Nous voici seuls tous deux dans l’église déserte ;
Nous nous sommes glissés, comme des malfaiteurs,
Par le portail obscur et la porte entr’ouverte,
Dans l’ombre, où les vitraux éteignent leurs lueurs.

Tu as voulu que ta détresse fût soufferte,
Ton bonheur immolé, ton cœur brisé, tes pleurs
Versés comme un parfum, ton agonie offerte,
Là même où tu pensais monter parmi les fleurs.

Que tout soit fait selon tes vœux, ô bien aimée !
Mais, avant que devant ton Dieu soit consommée
L’offrande d’un amour qui consent à mourir

Quand il sait qu’il aurait défié les déclins,
Va jeter, en pleurant, au tronc des orphelins
Les anneaux d’or sacrés qui devaient nous unir.

XI


3

 
L’autel où nous pensions fonder notre bonheur
Est devenu pour nous l’autel du sacrifice.
Faut-il, accomplissant un redoutable office,
Que nous venions verser, sous la même pâleur,

Le sang de nos deux cœurs dans le même calice,
Présenter sur ce marbre une même douleur,
Et le frapper de fronts baignés de la sueur
De la suprême angoisse et du dernier supplice !

Devant ce Christ d’argent qui dans l’ombre étincelle,
Comme un rayon lunaire au fond d’un firmament
Qu’envahit peu à peu la mort universelle,

Viens donc, ô pauvre femme, échanger le serment.
Le baiser héroïque et déchirant qui scelle
Cet hymen des adieux et du renoncement.

XII


4

 
Car c’est une union encore entre deux âmes
Qu’une immolation volontaire et commune,
Quand toutes deux, rêvant de sévères dictâmes,
Se font les deux moitiés de la même infortune ;

En deux nobles efforts leur énergie est une,
Leur sacrifice est un et brûle aux mêmes flammes,
La souffrance des deux vit entière en chacune,
Leurs sanglots confondus sont leurs épithalames.

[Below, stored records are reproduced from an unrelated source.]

Fixpoint mapM {A B} (f : A -> Alloc B) (l : list A) : Alloc (list B) :=
  match l with
  | [] => ret []
  | x :: rest =>
      bind (f x) (fun y => bind (mapM f rest) (fun ys => ret (y :: ys)))
  end.

Fixpoint foldM {A S} (f : S -> A -> Alloc S) (l : list A) (s : S) : Alloc S :=
  match l with
  | [] => ret s
  | x :: rest => bind (f s x) (foldM f rest)
  end.

End Alloc.
Export Alloc.

Declare Scope alloc_scope.
Delimit Scope alloc_scope with alloc.
Notation "x <- c ;; k" := (bind c (fun x => k))
  (at level 61, c at next level, right associativity) : alloc_scope.

(** An object: its address and its own enumerable fields. *)
Record Obj (A : Type) := mkObj { addr : Ref; val : A }.
Arguments mkObj {A} _ _.
Arguments addr {A} _.
Arguments val {A} _.

(** Object spread [{ ...fields }]: a new object with the given fields. *)
Definition spread {A} (fields : A) : Alloc (Obj A) :=
  (a <- fresh ;; ret (mkObj a fields))%alloc.

(** ** Queries and results *)

Inductive QueryType := QEvent | QRecording | QRecordingSegments.
Inductive QueryResultsType := REvent | RRecording | RRecordingSegments.

(** An engine, named by its backend type: the engine of a type stands
    for the instance of that type the manager works with.  (The factory
    of the source makes an instance for each camera it resolves while the
    store holds no engine of the camera's type; instances of one type
    run the same code, and the statements below are about the engine a
    camera is stored with, whichever instance that is.) *)
Definition Engine := nat.

Record DataQuery := mkQuery {
  q_type : QueryType;
  cameraIDs : list string;
  q_start : option Date;
  q_end : option Date;
  q_limit : option Z
}.

Definition Query := Obj DataQuery.

Definition withCameraIDs (q : DataQuery) (ids : list string) : DataQuery :=
  mkQuery (q_type q) ids (q_start q) (q_end q) (q_limit q).
Definition withStart (q : DataQuery) (t : Date) : DataQuery :=
  mkQuery (q_type q) (cameraIDs q) (Some t) (q_end q) (q_limit q).
Definition withEnd (q : DataQuery) (t : Date) : DataQuery :=
  mkQuery (q_type q) (cameraIDs q) (q_start q) (Some t) (q_limit q).
Definition withLimit (q : DataQuery) (n : Z) : DataQuery :=
  mkQuery (q_type q) (cameraIDs q) (q_start q) (q_end q) (Some n).

(** The backend-specific payload of a result, opaque to the manager. *)
Definition Payload := list Z.

Record QueryResults := mkResults {
  r_type : QueryResultsType;
  r_engine : Engine;
  r_cached : bool;
  r_payload : Payload
}.

Module QueryClassifier.
Definition isEventQuery (q : DataQuery) : bool :=
    match q_type q with QEvent => true | _ => false end.
Definition isRecordingQuery (q : DataQuery) : bool :=
    match q_type q with QRecording => true | _ => false end.
Definition isRecordingSegmentsQuery (q : DataQuery) : bool :=
    match q_type q with QRecordingSegments => true | _ => false end.
End QueryClassifier.

Module QueryResultClassifier.
Definition isEventQueryResult (r : QueryResults) : bool :=
    match r_type r with REvent => true | _ => false end.
Definition isRecordingQuery (r : QueryResults) : bool :=
    match r_type r with RRecording => true | _ => false end.
Definition isRecordingSegmentsQuery (r : QueryResults) : bool :=
    match r_type r with RRecordingSegments => true | _ => false end.
End QueryResultClassifier.

(** [Map<QT, QueryReturnType<QT>>]: entries in insertion order, keys
    compared by object identity. *)
Definition ResultsMap := list (Query * QueryResults).

Fixpoint map_set (m : ResultsMap) (key : Query) (value : QueryResults) : ResultsMap :=
  match m with
  | [] => [(key, value)]
  | (k, v) :: rest =>
      if Nat.eqb (addr k) (addr key) then (k, value) :: rest
      else (k, v) :: map_set rest key value
  end.


(** [arrayify]: a single value or an array of them. *)
Inductive OneOrMany (A : Type) :=
| One (x : A)
| Many (xs : list A).
Arguments One {A} _.
Arguments Many {A} _.

Definition arrayify {A} (v : OneOrMany A) : list A :=
  match v with One x => [x] | Many xs => xs end.

(** ** Camera configuration, capabilities, errors *)

Record CameraConfig := mkConfig {
  cfg_id : option string;
  cfg_camera_entity : option string;
  triggers_motion : bool;
  triggers_occupancy : bool
}.

Record CameraManagerCameraCapabilities := mkCapabilities {
  canFavoriteEvents : bool;
  canFavoriteRecordings : bool;
  supportsClips : bool;
  supportsRecordings : bool;
  supportsSnapshots : bool;
  supportsTimeline : bool
}.
Definition CameraManagerCapabilities := CameraManagerCameraCapabilities.

(** The localisation keys [initializeCameras] raises, and whatever an
    engine raises from [initializeCamera]. *)
Inductive ErrorMessage :=
| error_no_camera_engine
| error_no_camera_id
| error_duplicate_camera_id
| error_no_cameras
| error_from_engine (what : string).

(** [CameraInitializationError(message, context?)]. *)
Record CameraInitializationError := mkError {
  message : ErrorMessage;
  context : option CameraConfig
}.

Definition Cameras := list (string * CameraConfig).

Module EngineContract.

(** The engine contract, as far as the manager calls it.  The query
    methods and the media generators take the query object; the max age
    of results depends on the fields of the query only.  A promise is
    the value it resolves to. *)
Record CameraManagerEngine := mkEngine {
  initializeCamera : CameraConfig -> CameraInitializationError + CameraConfig;
  getEvents : Cameras -> Query -> option ResultsMap;
  getRecordings : Cameras -> Query -> option ResultsMap;
  getRecordingSegments : Cameras -> Query -> option ResultsMap;
  generateMediaFromEvents :
    Cameras -> Query -> QueryResults -> option (list ViewMedia);
  generateMediaFromRecordings :
    Cameras -> Query -> QueryResults -> option (list ViewMedia);
  getQueryResultMaxAge : DataQuery -> option Z;
  getCameraCapabilities : CameraConfig -> option CameraManagerCameraCapabilities;
  getMediaSeekTime : Cameras -> ViewMedia -> Date -> option Z
}.

End EngineContract.
Abbreviation CameraManagerEngine := EngineContract.CameraManagerEngine.

(** ** The camera store *)

Module CameraManagerStore.

(** Modelled from the spec: the store class (camera-manager/store.ts) is
    not among the sources.  It maps a camera ID to its configuration and
    owning engine, in insertion order. *)
Definition Store := list (string * (CameraConfig * Engine)).

(** Modelled from the spec: the store a new manager is constructed with. *)
Definition empty : Store := [].

(** Modelled from the spec: lookup by camera ID. *)
Fixpoint lookup (store : Store) (cameraID : string) : option (CameraConfig * Engine) :=
  match store with
  | [] => None
  | (id, entry) :: rest =>
      if String.eqb id cameraID then Some entry else lookup rest cameraID
  end.

(** Modelled from the spec: [hasCameraID(id)]. *)
Definition hasCameraID (store : Store) (cameraID : string) : bool :=
  match lookup store cameraID with Some _ => true | None => false end.

(** Modelled from the spec: [getCameraConfig(id)]. *)
Definition getCameraConfig (store : Store) (cameraID : string) : option CameraConfig :=
  option_map fst (lookup store cameraID).

(** Modelled from the spec: [getEngineForCameraID(id)]. *)
Definition getEngineForCameraID (store : Store) (cameraID : string) : option Engine :=
  option_map snd (lookup store cameraID).

(** Modelled from the spec: [getCameraCount()]. *)
Definition getCameraCount (store : Store) : nat := List.length store.

(** Modelled from the spec: [getCameras()], insertion-ordered. *)
Definition getCameras (store : Store) : Cameras :=
  map (fun e => (fst e, fst (snd e))) store.

(** Modelled from the spec: [getCameraIDs()]. *)
Definition getCameraIDs (store : Store) : list string := map fst store.

(** Modelled from the spec: [addCamera(id, config, engine)] fails
    (duplicate-camera) if [id] exists, and appends the camera otherwise. *)
Definition addCamera (store : Store) (cameraID : string) (config : CameraConfig)
    (engine : Engine) : CameraInitializationError + Store :=
  if hasCameraID store cameraID
  then inl (mkError error_duplicate_camera_id (Some config))
  else inr (store ++ [(cameraID, (config, engine))]).

(** Modelled from the spec: adding one camera ID to the set an engine
    owns in the grouping built by [getEnginesForCameraIDs]. *)
Fixpoint groupAdd (groups : list (Engine * list string)) (engine : Engine)
    (cameraID : string) : list (Engine * list string) :=
  match groups with
  | [] => [(engine, [cameraID])]
  | (e, ids) :: rest =>
      if Nat.eqb e engine
      then (e, if existsb (String.eqb cameraID) ids then ids else ids ++ [cameraID]) :: rest
      else (e, ids) :: groupAdd rest engine cameraID
  end.

(** Modelled from the spec: [getEnginesForCameraIDs(ids)] groups the
    requested IDs by owning engine; IDs owned by no engine are silently
    dropped; the result is [null] when no engine owns any of them. *)
Definition getEnginesForCameraIDs (store : Store) (ids : list string)
    : option (list (Engine * list string)) :=
  let groups :=
    fold_left
      (fun acc cameraID =>
         match getEngineForCameraID store cameraID with
         | Some engine => groupAdd acc engine cameraID
         | None => acc
         end)
      ids []
  in
  match groups with [] => None | _ => Some groups end.

(** Modelled from the spec: [getEngineOfType(type)], the engine instance
    of that backend type if some camera was added with it. *)
Definition getEngineOfType (store : Store) (engineType : Engine) : option Engine :=
  if existsb (fun e => Nat.eqb (snd (snd e)) engineType) store
  then Some engineType else None.

(** Modelled from the spec: [getAllEngines()], the distinct engines. *)
Definition getAllEngines (store : Store) : list Engine :=
  nodup Nat.eq_dec (map (fun e => snd (snd e)) store).

(** Modelled from the spec: [getEngineForMedia(media)] resolves through
    the media's camera reference. *)
Definition getEngineForMedia (store : Store) (media : ViewMedia) : option Engine :=
  getEngineForCameraID store (Media.getCameraID media).

(** Modelled from the spec: [getCameraConfigForMedia(media)] resolves
    through the media's camera reference. *)
Definition getCameraConfigForMedia (store : Store) (media : ViewMedia)
    : option CameraConfig :=
  getCameraConfig store (Media.getCameraID media).

End CameraManagerStore.
Import CameraManagerStore.

(** ** The camera manager *)

Record InitializedCamera := mkInitialized {
  inputConfig : CameraConfig;
  initializedConfig : CameraConfig;
  engine : Engine
}.

(** What a call of [initializeCameras] leaves behind: the store, whether
    the entity list was fetched, and the error thrown, if any. *)
Record InitOutcome := mkOutcome {
  out_store : Store;
  out_fetchedEntityList : bool;
  out_error : option CameraInitializationError
}.
(** The keyword arguments [x=x, y=y, z=z]. *)
Definition xyz_kwattr (c : vec) : attrs :=
  {[ "x" := VNum (vx c); "y" := VNum (vy c); "z" := VNum (vz c) ]}.

(** [Assembly.add_block(block, attr_dict=None, **kwattr)] *)
Definition add_block (self : Assembly) (block : Block)
  (attr_dict : option attrs) (kwattr : attrs) : Z * Assembly :=
  let attr := or_empty attr_dict in
  let attr := update attr kwattr in
  let c := block_centroid block in
  let '(key, self) := add_vertex self None (Some attr) (xyz_kwattr c) in
  (key, set_blocks self (<[key := block]> (blocks self))).

(** [Assembly.add_support(block, attr_dict=None, **kwattr)] *)
Definition add_support (self : Assembly) (block : Block)
  (attr_dict : option attrs) (kwattr : attrs) : Z * Assembly :=
  let c := block_centroid block in
  let '(key, self) :=
    add_vertex self None None
      (update (xyz_kwattr c) {[ "is_support" := VBool true ]}) in
  (key, set_blocks self (<[key := block]> (blocks self))).

(** * External engines

    The 2D polygon engine (shapely, on GEOS) and the spatial index (scipy's
    [cKDTree]) are used through these interfaces. *)

Class PolygonEngine : Type := {
  (** a shapely geometry: a polygon, or whatever an intersection is (a
      point, a line, a collection) *)
  geom : Type;
  (** [Polygon(coords)] from a list of [[x, y, z]] rows; raises on rows
      that make no ring *)
  Polygon : list vec -> result geom;
  (** [p.area] *)
  area : geom -> Q;
  (** [p.intersects(q)] *)
  intersects : geom -> geom -> result bool;
  (** [p.intersection(q)] *)
  intersection : geom -> geom -> result geom;
  (** [p.exterior.coords]: the boundary ring, closing point included;
      raises [AttributeError] when the geometry is not a polygon *)
  exterior_coords : geom -> result (list vec);
}.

Ainsi, en nous quittant, nous joignons notre foi,
Ainsi, nous échangeons, sur ces marches gravies
D’où chacun de nous deux descendra solitaire,

Le gage douloureux du mariage austère
Qui réunit nos cœurs en séparant nos vies :
Ces deux anneaux de fer que nous portons au doigt.

XIII


5

 
Par nos premiers regards sous les verts marronniers,
Par nos premiers aveux dont mon cœur encor tremble ;
Par nos premiers baisers, et ces baisers derniers
Où notre amour passé pour mourir se rassemble ;

Par les sentiers, les bois, les coteaux, les glaciers,
Par les plages des mers qui nous ont vus ensemble,
Par tant d’instants profonds et de jours familiers
Qui font que mon esprit à ton esprit ressemble ;

Par ce rayon qui vient animer sur sa croix
Ce Dieu de la souffrance humaine auquel tu crois,
Et par mon honneur d’homme, ô chère âme, je jure

Que je t’aime, que ma tendresse est grande et pure,
Que l’angoisse sans fond de ce soir la mesure,
Et que c’est par amour que je renonce à toi !

XIV


6

 
Ah ! reste dans mes bras ! Je ne vois pas tes yeux,
Mais ils trempent de pleurs le baiser qu’ils reçoivent,
Intarissables pleurs, pleurs que mes lèvres boivent,
Qui tombent sur mon âme en ruisseau douloureux ;

Je ne vois pas les yeux noyés qui les conçoivent,
Mais quel regard vaudrait l’adieu mystérieux,
Tiède encor de ton sein, que tu me dis par eux,
Ces yeux qu’aiment les miens pour l’amour qu’ils leur doivent ?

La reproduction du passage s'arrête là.